__Material supplied__:

(* ===== verification/AgentTooling.v ===== *)
(** * Tools of an agent: schemas, discovery and binding

    [core/spakky-agent/tooling.py]. The type annotations of a tool become a JSON
    schema; a call the model makes is bound to the signature of the tool. What a
    JSON schema accepts is the relation [validates], and what it means for a JSON
    value to be of an annotated type is the relation [has_type]: the schema
    extraction is verified against the two, and the binding on top of it. *)

From S2P Require Import Prelude Json AgentSafety Agent.

(** ** Errors *)

Inductive tool_error :=
  | Definition_error (e : agent_error)
  | AgentToolBindingError (message : string)
  | RecursionError.

Definition definition_error (m : string) : tool_error := Definition_error (AgentDefinitionError m).

(** ** Annotations: the type hints [get_type_hints] resolves *)

Inductive primitive := P_str | P_int | P_float | P_bool | P_none.

Inductive annotation :=
  | A_any
  | A_primitive (p : primitive)
  | A_union (args : list annotation)
  | A_list (item : annotation)
  | A_tuple_of (item : annotation)
  | A_tuple (items : list annotation)
  | A_mapping (key value : annotation)
  | A_enum (values : list (option json))
  | A_dataclass (name : string)
  | A_annotated (arg : annotation) (markers : list sensitive_marker)
  | A_other.

(** A dataclass: its fields in order, [None] when its hints cannot be resolved.
    The value of an enumeration member is [None] when it is not a primitive. *)
Record dataclass_field := mk_field {
  field_name : string;
  field_annotation : annotation;
  field_has_default : bool;
}.
Definition dataclasses : Type := string → option (list dataclass_field).

(** ** Schema extraction *)

Record _SchemaExtraction := mk_extraction {
  schema : dict;
  extracted_fields : list SensitiveFieldDescriptor;
}.

Definition _primitive_schema (p : primitive) : string :=
  match p with
  | P_str => "string" | P_int => "integer" | P_float => "number" | P_bool => "boolean"
  | P_none => "null"
  end.

Definition _unwrap_annotated (a : annotation) (path : list string)
    : annotation * list SensitiveFieldDescriptor :=
  match a with
  | A_annotated b ms => (b, mk_descriptor path <$> ms)
  | _ => (a, [])
  end.

Definition _json_value_type (v : json) : option string :=
  match v with
  | JBool _ => Some "boolean"
  | JStr _ => Some "string"
  | JInt _ => Some "integer"
  | JFloat _ => Some "number"
  | JNull => Some "null"
  | _ => None
  end.

(** The loop over the members: their values and the set of their types *)
Fixpoint enum_values (l : list (option json)) : outcome tool_error (list json * list string) :=
  match l with
  | [] => Ok ([], [])
  | ov :: l' =>
      match ov ≫= λ v, pair v <$> _json_value_type v with
      | None => Raise (definition_error "Agent tool enum values must be JSON primitives")
      | Some (v, t) =>
          '(vs, ts) ← enum_values l';
          Ok (v :: vs, if decide (t ∈ ts) then ts else t :: ts)
      end
  end.

Definition _enum_schema (l : list (option json)) : outcome tool_error dict :=
  '(vs, ts) ← enum_values l;
  Ok (match ts with
      | [t] => [("enum", JList vs); ("type", JStr t)]
      | _ => [("enum", JList vs)]
      end).

Definition _merge_annotated_fields (e : _SchemaExtraction) (fs : list SensitiveFieldDescriptor)
    : _SchemaExtraction := mk_extraction (schema e) (fs ++ extracted_fields e).

Fixpoint map_outcome {E A B} (f : A → outcome E B) (l : list A) : outcome E (list B) :=
  match l with
  | [] => Ok []
  | x :: l' => y ← f x; ys ← map_outcome f l'; Ok (y :: ys)
  end.

Definition object_schema (properties : dict) (required : list string) : dict :=
  [("type", JStr "object"); ("properties", JObj properties); ("additionalProperties", JBool false)] ++
  match required with [] => [] | _ => [("required", JList (JStr <$> required))] end.

(** The loop that fills [properties] *)
Definition collect_properties (names : list string) (es : list _SchemaExtraction) : dict :=
  dict_merge [] (zip names (JObj ∘ schema <$> es)).
(* ===== verification/Cache.v ===== *)
(** * Cache: the cache aspect and the Redis backend

    [core/spakky-cache] and [plugins/spakky-redis/cache.py]. Redis is an interface
    ([RedisServer]): its commands are atomic, and what they answer and store is
    what the documentation of Redis says. The operations of [RedisCache] are
    programs over the commands ([Effects.v]), so that they can be run alone and
    interleaved with other clients. The asynchronous twins of the operations and
    of the aspect run the same statements with [await]. *)

From S2P Require Import Prelude Effects.
From Stdlib Require Import SpecFloat.

(** ** Redis *)

Inductive redis_value := RStr (b : string) | RSet (members : gset string).

(** A key is a byte string; its expiry is an instant in milliseconds. *)
Record redis_entry := mk_entry { entry_value : redis_value; expires : option Z }.
Record redis_state := mk_redis { store : gmap string redis_entry; redis_now : Z }.

Definition live (s : redis_state) (k : string) : option redis_value :=
  e ← store s !! k;
  if match expires e with Some t => (t <=? redis_now s)%Z | None => false end then None
  else Some (entry_value e).

Inductive command :=
  | PING
  | GET (k : string)
  | SET (k v : string) (px : option Z)
  | SETNX (k v : string) (px : Z)
  | DEL (ks : list string)
  | SADD (k : string) (vs : list string)
  | SMEMBERS (k : string)
  | SCAN (pattern : string).

(** An answer before its type is known, [Iterator] and [other] included *)
Inductive raw :=
  | R_none | R_bytes (b : string) | R_bool (b : bool) | R_int (z : Z)
  | R_set (l : list string) | R_keys (l : list string) | R_other.
(** A buffer of zeros ends the loop: what follows it in the file does not matter. *)
Lemma read_buffers_zeros fuel size pre rest : 0 < size →
  read_buffers fuel size (string_repeat size "000" +:+ rest) = "" ∧
  (String.length pre = size → any_byte pre = true →
   read_buffers (S (S fuel)) size (pre +:+ string_repeat size "000" +:+ rest) = pre).
Proof.
  intros Hsize.
  assert (∀ fuel, read_buffers fuel size (string_repeat size "000" +:+ rest) = "") as Hz.
  { intros [|f]; [done|]. cbn [read_buffers]. rewrite <- (repeat_length size "000") at 1. by rewrite take_app, any_byte_zeros. }
  split; [apply Hz|]. intros <- Hpre. set (n := String.length pre) in *.
  change (read_buffers (S (S fuel)) n (pre +:+ string_repeat n "000" +:+ rest)) with
    (if any_byte (string_take n (pre +:+ string_repeat n "000" +:+ rest))
     then string_take n (pre +:+ string_repeat n "000" +:+ rest) +:+
          read_buffers (S fuel) n (string_drop n (pre +:+ string_repeat n "000" +:+ rest)) else "").
  unfold n. rewrite take_app, drop_app, Hpre. fold n. rewrite Hz. apply string_app_nil.
Qed.

(** The hash of a file that starts with 64 KiB of zeros is the hash of the empty
    file, whatever follows them. *)
Theorem zero_buffer_hides_the_rest (digest : HashType → bytes → bytes) t rest :
  hash_digest digest (HashReader (string_repeat BUFFER_SIZE "000" +:+ rest)) t =
  hash_digest digest (HashReader "") t.
Proof.
  unfold hash_digest. apply (f_equal (digest t)).
  assert (0 < BUFFER_SIZE) as Hpos by (apply Nat.ltb_lt; reflexivity).
  exact (proj1 (read_buffers_zeros _ BUFFER_SIZE "" rest Hpos)).
Qed.

(** *** Ciphers *)

Section cipher_facts.
Context (pad unpad : bytes → outcome crypto_error bytes).
Context (unpad_pad : ∀ b p, pad b = Ok p → unpad p = Ok b).
Context (cbc_encrypt cbc_decrypt : bytes → bytes → bytes → outcome crypto_error bytes).
Context (cbc_inverse : ∀ k iv p c, cbc_encrypt k iv p = Ok c → cbc_decrypt k iv c = Ok p).
Context (gcm_encrypt : bytes → bytes → bytes → bytes → outcome crypto_error (bytes * bytes))
  (gcm_decrypt : bytes → bytes → bytes → bytes → bytes → outcome crypto_error bytes).
Context (gcm_inverse : ∀ k iv aad p c tag, gcm_encrypt k iv aad p = Ok (c, tag) → gcm_decrypt k iv aad c tag = Ok p).

Lemma decode_text_utf8 s : decode_text (utf8_encode s) = Ok s.
Proof. unfold decode_text. by rewrite utf8_roundtrip. Qed.

Theorem aes_roundtrip key url_safe iv message cipher :
  aes_encrypt pad cbc_encrypt key url_safe iv message = Ok cipher →
  aes_decrypt unpad cbc_decrypt key url_safe cipher = Ok message.
Proof.
  unfold aes_encrypt, aes_decrypt. destruct (check_key key) as [[]|]; [|done]. cbn [mbind outcome_bind].
  intros (p & Hp & (c & Hc & [= <-])%outcome_bind_Ok)%outcome_bind_Ok.
  change (if url_safe then rstrip_padding (urlsafe_b64encode c) else b64encode c) with (from_bytes c url_safe).
  rewrite colon_cons. split_parts. read_parts. rewrite (cbc_inverse _ _ _ _ Hc). cbn [mbind outcome_bind].
  rewrite (unpad_pad _ _ Hp). cbn [mbind outcome_bind]. by rewrite decode_text_utf8.
Qed.
Definition settle (tag : N) (a : settlement) : action unit := λ s,
  match channel_error (settled s) with
  | Some e => (Raise (UserError e), s)
  | None => (Ok tt, mk_process (seen s) (message_headers s) (settled s ++ [(tag, a)]))
  end.

Definition _auth_failure_action (decision : option AuthorizationDecision) : settlement :=
  match decision with
  | None => auth_error_action
  | Some d =>
      match state d with
      | ALLOW => auth_error_action
      | CHALLENGE => auth_challenge_action
      | DENY => auth_deny_action
      | ERROR => auth_error_action
      end
  end.

(** The statements of the [try] before [basic_ack] *)
Definition dispatch (r : rabbit_registry) (tag : string) (content : bytes) : action unit :=
  event_type <- lift (lookup_key tag (type_lookup r)) ;;
  hs <- lift (lookup_key event_type (handlers r)) ;;
  type_adapter <- lift (lookup_key event_type (type_adapters r)) ;;
  event <- lift (match type_adapter content with Some e => Ok e | None => Raise ValidationError end) ;;
  for_each (λ h, h event) hs.

Definition rabbit_route_event_handler (r : rabbit_registry) (d : delivery) : action unit :=
  match consumer_tag d, delivery_tag d with
  | Some ctag, Some dtag =>
      carrier <- lift (_to_string_headers (default [] (raw_headers d)) []) ;;
      on_seen (begin_trace carrier) ;;;
      previous <- gets message_headers ;;
      set_message_headers (Some carrier) ;;;
      try_finally
        (try_except (dispatch r ctag (body d) ;;; settle dtag ACK)
          (λ e, match e with
                | ValidationError => Some (settle dtag malformed_payload_action)
                | _ =>
                    match denial e with
                    | Some decision => Some (settle dtag (_auth_failure_action decision))
                    | None => None
                    end
                end))
        (set_message_headers previous ;;; on_seen end_trace)
  | _, _ => raise InvalidMessageError
  end.
Lemma ex_kafka_ok : consumer_ok (E := string) (R := N) (W := list string) ex_adapter ex_controller ex_call
  (λ _, None) (λ e, e) (Some ex_verifier) ex_store [ex_pod] ex_kafka.
Proof. apply application_ok. Qed.

Lemma kafka_handlers_run_verified_witness :
  program (kafka_route_event_handler (E := string) (R := N) (W := list string) true (λ _, true) ex_kafka
    (ex_message [("X-Spakky-Auth-Context-Snapshot", HStr "forged")] "paid") ex_visible).2 = [].
Proof.
  apply (kafka_handlers_run_verified true ex_adapter ex_controller ex_call (λ _, None) (λ e, e) (Some ex_verifier)
    (λ _, true) ex_store [ex_pod] (λ w, w = [])); [apply ex_kafka_ok| |reflexivity].
  intros carrier p m event md e ctx tr w [= <-] Hp Hm _ Hmd [(c & Hv & _)|(_ & Hnone & _)]; [|done].
  destruct Hv as (verify & envelope & [= <-] & [= <-] & Hc). done.
Defined.

(** A refused message, an invalid one, then one that is handled *)
Lemma kafka_loop_continues_witness :
  program (kafka_run (E := string) (R := N) (W := list string) true (λ _, true) ex_kafka
    [Some (ex_message [] "paid"); None; Some (ex_message [] "junk");
     Some (ex_message [("x-spakky-auth-context-snapshot", HBytes "signed")] "paid")] ex_visible).2 = ["on_paid"].
Proof.
  pose proof (kafka_loop_continues true ex_adapter ex_controller ex_call (λ _, None) (λ e, e) (Some ex_verifier)
    (λ _, true) ex_store [ex_pod] ex_kafka
    [Some (ex_message [] "paid"); None; Some (ex_message [] "junk");
     Some (ex_message [("x-spakky-auth-context-snapshot", HBytes "signed")] "paid")] ex_visible ex_kafka_ok) as H.
  revert H. destruct (kafka_run _ _ _ _ _) as [[u|e] v'] eqn:Hk; intros H; [by rewrite H|].
  vm_compute in Hk. discriminate.
Defined.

__Task description__:
Starting with the line that holds "Fixpoint enum_values (l" and ending with the line that holds "match required with", retype every line in the data above exactly, and nothing else.

__Solution for this task__:
Fixpoint enum_values (l : list (option json)) : outcome tool_error (list json * list string) :=
  match l with
  | [] => Ok ([], [])
  | ov :: l' =>
      match ov ≫= λ v, pair v <$> _json_value_type v with
      | None => Raise (definition_error "Agent tool enum values must be JSON primitives")
      | Some (v, t) =>
          '(vs, ts) ← enum_values l';
          Ok (v :: vs, if decide (t ∈ ts) then ts else t :: ts)
      end
  end.

Definition _enum_schema (l : list (option json)) : outcome tool_error dict :=
  '(vs, ts) ← enum_values l;
  Ok (match ts with
      | [t] => [("enum", JList vs); ("type", JStr t)]
      | _ => [("enum", JList vs)]
      end).

Definition _merge_annotated_fields (e : _SchemaExtraction) (fs : list SensitiveFieldDescriptor)
    : _SchemaExtraction := mk_extraction (schema e) (fs ++ extracted_fields e).

Fixpoint map_outcome {E A B} (f : A → outcome E B) (l : list A) : outcome E (list B) :=
  match l with
  | [] => Ok []
  | x :: l' => y ← f x; ys ← map_outcome f l'; Ok (y :: ys)
  end.

Definition object_schema (properties : dict) (required : list string) : dict :=
  [("type", JStr "object"); ("properties", JObj properties); ("additionalProperties", JBool false)] ++
  match required with [] => [] | _ => [("required", JList (JStr <$> required))] end.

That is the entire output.